Conformational diversity of acid‐denatured cytochrome c studied by a matrix analysis of far‐UV CD spectra

Abstract

The singular value decomposition (SVD) analysis was applied to a large set of far‐ultraviolet circular dichroism (far‐UV CD) spectra (100‐400 spectra) of horse heart cytochrome c (cyt c). The spectra were collected at pH 1.7‐5.0 in (NH₄)₂SO₄, sorbitol and 2,2,2‐trifluoroethanol (TFE) solutions. The present purpose is to develop a rigorous matrix method applied to far‐UV CD spectra to resolve in details conformational properties of proteins in the non‐native (or denatured) regions.
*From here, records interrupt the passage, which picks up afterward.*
(** C36. The life of an outbox row.  Over any history of store calls, with any
    statement failing and any other transactions holding locks, a row is
    never lost, keeps its envelope and attempt limit, never forgets an
    attempt, moves only along the lifecycle of [state.go], and is frozen once
    completed or failed. *)
Theorem outbox_rows_follow_the_lifecycle s ops k r :
  rows s !! k = Some r ->
  exists r', rows (run_all s ops) !! k = Some r'
    /\ envelope r' = envelope r /\ max_attempts r' = max_attempts r
    /\ attempt_count r <= attempt_count r'
    /\ rtc moves (row_state r) (row_state r')
    /\ (terminal r -> r' = r).
Proof.
  intros Hr. destruct (evolves s ops k r Hr) as (r' & H & []). exists r'. done.
Qed.

(** What the table holds.  Starting from an empty outbox, after any
    history every row satisfies the CHECK constraints on its state, counters and
    timestamps (so no claim, mark or release is refused by one of them), carries a valid
    envelope under its own id, no fact (aggregate, version, event type) has
    two rows however often it is published, and every receipt references a
    row. *)
Theorem outbox_constraints_hold s ops :
  rows s = ∅ -> receipt_rows s = ∅ -> outbox_inv (run_all s ops).
Proof.
  intros H1 H2. pose proof (empty_outbox_inv s H1 H2) as Hinv. clear H1 H2. unfold run_all. revert s Hinv.
  induction ops as [|op ops IH]; intros s Hinv; cbn; [done|].
  apply IH. eapply effect_inv; [apply run_effect|done].
Qed.

(** ** A worked outbox *)
Definition ex_envelope : Envelope :=
  mkEnvelope "11111111-1111-4111-8111-111111111111" "match" "22222222-2222-4222-8222-222222222222" 1
    MatchResultVerified (RawBytes true "{}") (mkTime 1000 true) "" "".
Definition ex_id : string := Env_ID ex_envelope.
Definition ex_store : Store := mkStore true ∅ ∅ (mkTime 2000 true) ∅ [].
Definition ex_history : list operation :=
  [OpPublish ex_envelope 3; OpPublish ex_envelope 3; OpClaimBatch "worker-1" 10].

Lemma ClaimBatch_leases_due_events_witness :
  exists event, (Store_ClaimBatch "worker-1" 10 (run ex_store (OpPublish ex_envelope 3))).2 = Ok [event]
    /\ 1 <= 10 /\ AttemptCount event = 1.
Proof.
  eexists. split; [vm_compute; reflexivity|]. split; [|reflexivity].
  destruct (ClaimBatch_leases_due_events "worker-1" 10 (run ex_store (OpPublish ex_envelope 3))
    (Store_ClaimBatch "worker-1" 10 (run ex_store (OpPublish ex_envelope 3))).1
    [mkClaimedEvent ex_envelope ex_id 1 3]) as [H _]; [vm_compute; reflexivity|].
  exact H.
Defined.

Definition ex_row : row := mkRow ex_envelope (mkTime 2000 true) OutboxPending 0 3 None None None None None.

Lemma outbox_rows_follow_the_lifecycle_witness :
  exists r', rows (run_all (run ex_store (OpPublish ex_envelope 3))
                     [OpClaimBatch "worker-1" 10; OpMarkCompleted ex_id]) !! ex_id = Some r'
    /\ rtc moves OutboxPending (row_state r').
Proof.
  destruct (outbox_rows_follow_the_lifecycle (run ex_store (OpPublish ex_envelope 3))
              [OpClaimBatch "worker-1" 10; OpMarkCompleted ex_id] ex_id ex_row) as (r' & H & _ & _ & _ & Hm & _);
    [vm_compute; reflexivity|].
  exists r'. split; [exact H|exact Hm].
Defined.

Lemma outbox_constraints_hold_witness :
  rows (run_all ex_store ex_history) !! ex_id <> None /\ outbox_inv (run_all ex_store ex_history).
Proof.
  split; [vm_compute; discriminate|]. apply (outbox_constraints_hold ex_store ex_history); reflexivity.
Defined.

(** A consumer that counts the events it handles. *)
Definition ex_consumer : Consumer Z := mkConsumer "stats" (fun _ => true) (fun _ n => (n + 1, None)).
Definition ex_Dispatcher : Dispatcher Z :=
  mkDispatcher [ex_consumer] Second 10 Minute "worker-1" Second Minute.
Definition ex_claimed : ClaimedEvent := mkClaimedEvent ex_envelope ex_id 1 3.
Definition ex_Error (_ : error) : string := "failed".

Lemma processEvent_sound_witness :
  (exists s' w', processEvent ex_Error ex_Dispatcher (now ex_store) (fun _ => 0) ex_claimed
                   (run_all ex_store ex_history) 0 = (s', w')
     /\ w' = 1 /\ outbox_state s' ex_id = Some OutboxCompleted
     /\ receipts (run_all ex_store ex_history) ⊆ receipts s').
Proof.
  do 2 eexists. split; [reflexivity|]. split; [vm_compute; reflexivity|].
  split; [vm_compute; reflexivity|].
  refine (proj1 (processEvent_sound ex_Error ex_Dispatcher (now ex_store) (fun _ => 0) ex_claimed
                   (run_all ex_store ex_history) 0 _ _ _ _)).
  - reflexivity.
  - vm_compute. reflexivity.
Defined.
(* ===== verification/Identity.v ===== *)
(** * internal/identity: members, roles and permissions

    [types.go], [authorization.go] and [errors.go].  Two parts of the standard
    library are parameters: the Unicode tables behind [strings.ToLower] on
    non-ASCII text, and [net/mail.ParseAddress], which yields the display name
    and the address of the text it accepts. *)
From S2P Require Import Prelude GoStrings GoTime.

Definition ErrInvalidIdentity := Sentinel "identity.ErrInvalidIdentity".
Definition ErrInvalidPrincipal := Sentinel "identity.ErrInvalidPrincipal".
Definition ErrInvalidSession := Sentinel "identity.ErrInvalidSession".
Definition ErrInvalidSecret := Sentinel "identity.ErrInvalidSecret".
Definition ErrSignInNotAllowed := Sentinel "identity.ErrSignInNotAllowed".
Definition ErrUnauthenticated := Sentinel "identity.ErrUnauthenticated".
Definition ErrUnauthorized := Sentinel "identity.ErrUnauthorized".
Definition ErrSessionExpired := Sentinel "identity.ErrSessionExpired".
Definition ErrSessionRevoked := Sentinel "identity.ErrSessionRevoked".
Definition ErrInvalidCSRF := Sentinel "identity.ErrInvalidCSRF".
Definition ErrSecretGeneration := Sentinel "identity.ErrSecretGeneration".
Definition ErrRepositoryContract := Sentinel "identity.ErrRepositoryContract".

Definition ID := string.
Definition ID_Valid (id : ID) : bool :=
  (len id =? 36)
  && byte_at_is 8 "-" id && byte_at_is 13 "-" id
  && byte_at_is 18 "-" id && byte_at_is 23 "-" id
  && hex_decodes (remove_dashes id).

(** ** [^[a-z][a-z0-9_-]{1,31}$] *)
Definition Provider := string.
Definition provider_char (a : ascii) : bool :=
  is_lower a || is_digit a || byte_is 95 a || byte_is 45 a.
Definition providerPattern (s : string) : bool :=
  match bytes s with
  | [] => false
  | a :: rest =>
      is_lower a && forallb provider_char rest
      && (1 <=? Z.of_nat (length rest)) && (Z.of_nat (length rest) <=? 31)
  end.

(** ** Data *)
Record VerifiedIdentity := mkVerifiedIdentity {
  VI_Provider : Provider; VI_Subject : string; VI_Email : string;
  VI_EmailVerified : bool; VI_DisplayName : string
}.
Record IdentityKey := mkIdentityKey { IK_Provider : Provider; IK_Subject : string }.
Definition Key (i : VerifiedIdentity) : IdentityKey := mkIdentityKey (VI_Provider i) (VI_Subject i).

Record AuthIdentity := mkAuthIdentity {
  AI_ID : ID; AI_UserID : ID; AI_Provider : Provider; AI_Subject : string; AI_Email : string;
  AI_EmailVerified : bool; AI_CreatedAt : Time; AI_LastAuthenticatedAt : Time
}.

Inductive UserStatus :=
  | UserInvited | UserActive | UserSuspended | UserDisabled | UserStatusOther (text : string).
#[export] Instance UserStatus_eq_dec : EqDecision UserStatus.
Proof. solve_decision. Defined.
Definition UserStatus_Validate (s : UserStatus) : result unit :=
  match s with
  | UserStatusOther _ => Err (Wrapf "%w: unknown user status %q" ErrInvalidPrincipal)
  | _ => Ok ()
  end.

Inductive Role := RoleMember | RoleAdmin | RoleOwner | RoleOther (text : string).
#[export] Instance Role_eq_dec : EqDecision Role.
Proof. solve_decision. Defined.
Definition Role_Validate (r : Role) : result unit :=
  match r with
  | RoleOther _ => Err (Wrapf "%w: unknown role %q" ErrInvalidPrincipal)
  | _ => Ok ()
  end.

Record User := mkUser {
  User_ID : ID; User_DisplayName : string; User_Email : string; User_Status : UserStatus
}.
Record Membership := mkMembership {
  Mem_ID : ID; Mem_UserID : ID; Mem_Role : Role; GrantedAt : Time; Mem_RevokedAt : Time
}.
Record Principal := mkPrincipal { Principal_User : User; Principal_Membership : Membership }.

Definition Membership_Validate (m : Membership) : result unit :=
  fail_if (negb (ID_Valid (Mem_ID m)) || negb (ID_Valid (Mem_UserID m)) || IsZero (GrantedAt m))
    (Wrapf "%w: membership IDs and grant time are required" ErrInvalidPrincipal);;
  Role_Validate (Mem_Role m);;
  fail_if (negb (IsZero (Mem_RevokedAt m)) && Before (Mem_RevokedAt m) (GrantedAt m))
    (Wrapf "%w: membership revocation precedes its grant" ErrInvalidPrincipal).

Definition Active (m : Membership) : bool := IsZero (Mem_RevokedAt m).

(** ** Permissions *)
Inductive Permission :=
  | PermissionUseMemberArea | PermissionSubmitResult | PermissionConfirmResult | PermissionPlaceWager
  | PermissionManageResults | PermissionManageMarkets | PermissionSettleManualMarket
  | PermissionManageMedia | PermissionIssueInvitation | PermissionManageMembers
  | PermissionMakeFinancialCorrection | PermissionManageRoles
  | PermissionOther (text : string).
#[export] Instance Permission_eq_dec : EqDecision Permission.
Proof. solve_decision. Defined.
Lemma ActiveAt_Ok s now u :
  ActiveAt s now = Ok u ->
  Session_Validate s = Ok () /\ IsZero (RevokedAt s) = true /\ nanos now < nanos (ExpiresAt s).
Proof.
  unfold ActiveAt. intros H. go_inv. bool_prop. unfold Before in *. bool_prop.
  match goal with v : unit |- _ => destruct v end. done.
Qed.

Section service_lemmas.
Context {S : Type} `{SessionStore S}.
Variable unicode_lower : string -> string.
Variable ParseAddress : string -> option (string * string).
Variable sha256 : list ascii -> Digest.

Definition full_reads (reads : nat -> result (list ascii)) : Prop :=
  forall i b, reads i = Ok b -> Z.of_nat (length b) = secretBytes.

Lemma newDraft_Ok lifetime now reads token csrf draft :
  full_reads reads -> newDraft sha256 lifetime now reads = Ok (token, csrf, draft) ->
  let n := Truncate (UTC now) Microsecond in
  ParseSecret token = Ok token /\ ParseSecret csrf = Ok csrf /\ token <> csrf
  /\ draft = mkSessionDraft (HashSessionToken sha256 token) (HashCSRFSecret sha256 csrf) n n (TimeAdd n lifetime).
Proof.
  intros Hreads. unfold newDraft. intros Hd. go_inv. bool_prop.
  assert (Hgen : forall i t, generateSecret (Some (reads i)) = Ok t -> ParseSecret t = Ok t).
  { intros i t. unfold generateSecret. destruct (reads i) as [b|] eqn:Hi; [|done].
    injection 1 as <-. by apply ParseSecret_encoded, (Hreads i). }
  split_and!; eauto.
Qed.

(** What [validateStoredSession] establishes about the store's answer. *)
Lemma validateStoredSession_Ok session principal draft u :
  validateStoredSession unicode_lower ParseAddress session principal draft = Ok u ->
  ActiveAt session (SD_CreatedAt draft) = Ok () /\ signed_in unicode_lower ParseAddress principal
  /\ Session_UserID session = User_ID (Principal_User principal)
  /\ TokenHash session = SD_TokenHash draft /\ CSRFSecretHash session = SD_CSRFSecretHash draft
  /\ nanos (CreatedAt session) = nanos (SD_CreatedAt draft)
  /\ nanos (LastSeenAt session) = nanos (SD_LastSeenAt draft)
  /\ nanos (ExpiresAt session) = nanos (SD_ExpiresAt draft).
Proof.
  unfold validateStoredSession, TimeEqual, Digest_Equal. intros Hv. go_inv. bool_prop.
  repeat match goal with v : unit |- _ => destruct v end.
  split_and!; try done. by apply Principal_Validate_iff.
Qed.
End service_lemmas.
Definition set_TargetRole (r : string) (u : UserReconciliation) : UserReconciliation :=
  mkUR (UR_LegacyUserID u) (UR_DisplayName u) (UR_Email u) (LegacyRole u) r
    (ClosingCashCents u) (ClosingFreePlayCents u) (TransactionNetCents u) (DifferenceCents u)
    (UR_TransactionCount u) (UR_Promotable u).
Definition set_ClosingCash (c : Z) (u : UserReconciliation) : UserReconciliation :=
  mkUR (UR_LegacyUserID u) (UR_DisplayName u) (UR_Email u) (LegacyRole u) (TargetRole u)
    c (ClosingFreePlayCents u) (TransactionNetCents u) (DifferenceCents u)
    (UR_TransactionCount u) (UR_Promotable u).
Definition set_ClosingFreePlay (c : Z) (u : UserReconciliation) : UserReconciliation :=
  mkUR (UR_LegacyUserID u) (UR_DisplayName u) (UR_Email u) (LegacyRole u) (TargetRole u)
    (ClosingCashCents u) c (TransactionNetCents u) (DifferenceCents u)
    (UR_TransactionCount u) (UR_Promotable u).

Section reconcile.
Variable unicode_lower : string -> string.

Definition new_entry (user : LegacyUser) : UserReconciliation :=
  mkUR (LU_ID user) (TrimSpace (LU_DisplayName user)) (lower_trim unicode_lower (LU_Email user))
    (lower_trim unicode_lower (LU_Role user)) "" 0 0 0 0 0 true.

Definition reconcile_user (st : Report * gmap Z nat) (user : LegacyUser) : Report * gmap Z nat :=
  let '(report, byID) := st in
  let id := LU_ID user in
  let re := (report, new_entry user) in
  let re := issue_if (id <=? 0) "invalid_user_id" id (Errorf "legacy user ID must be positive") re in
  let re := issue_if (bool_decide (UR_DisplayName (new_entry user) = ""%string)) "missing_display_name" id
              (Errorf "display name is required") re in
  let re := assign "" (MapRole unicode_lower (LegacyRole (new_entry user))) set_TargetRole "unsupported_role" id re in
  let re := assign 0 (ParseCents (LU_Balance user)) set_ClosingCash "invalid_cash_amount" id re in
  let re := assign 0 (ParseCents (LU_FreePlayBalance user)) set_ClosingFreePlay "invalid_free_play_amount" id re in
  let re := issue_if (bool_decide (is_Some (byID !! id))) "duplicate_user_id" id
              (Errorf "legacy user ID is duplicated") re in
  (set_Users (Report_Users re.1 ++ [re.2]) re.1, <[id := length (Report_Users re.1)]> byID).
The analysis established that three basis spectral components are contained in a data set of difference spectra (referred to the spectrum of the native state) used here. By a further matrix transformation, any observed spectrum could be decomposed into fractions of the native (N), the molten‐globule (MG), the highly denatured (D), and the alcohol‐induced helical (H) spectral forms. This method could determine fractional transition curves of each conformer as a function of solution conditions, which gave the results consistent with denaturation curves of cyt c monitored by other spectroscopic methods. The results in sorbitol solutions, for example, suggested that the preferential hydration effect of the co‐solvent stabilizes the MG conformer of cyt c. This report has found that the systematic SVD analysis of the far‐UV CD spectra is a powerful tool for the conformational analysis of the non‐native species of a protein when it is suitably supplemented with other experimental methods.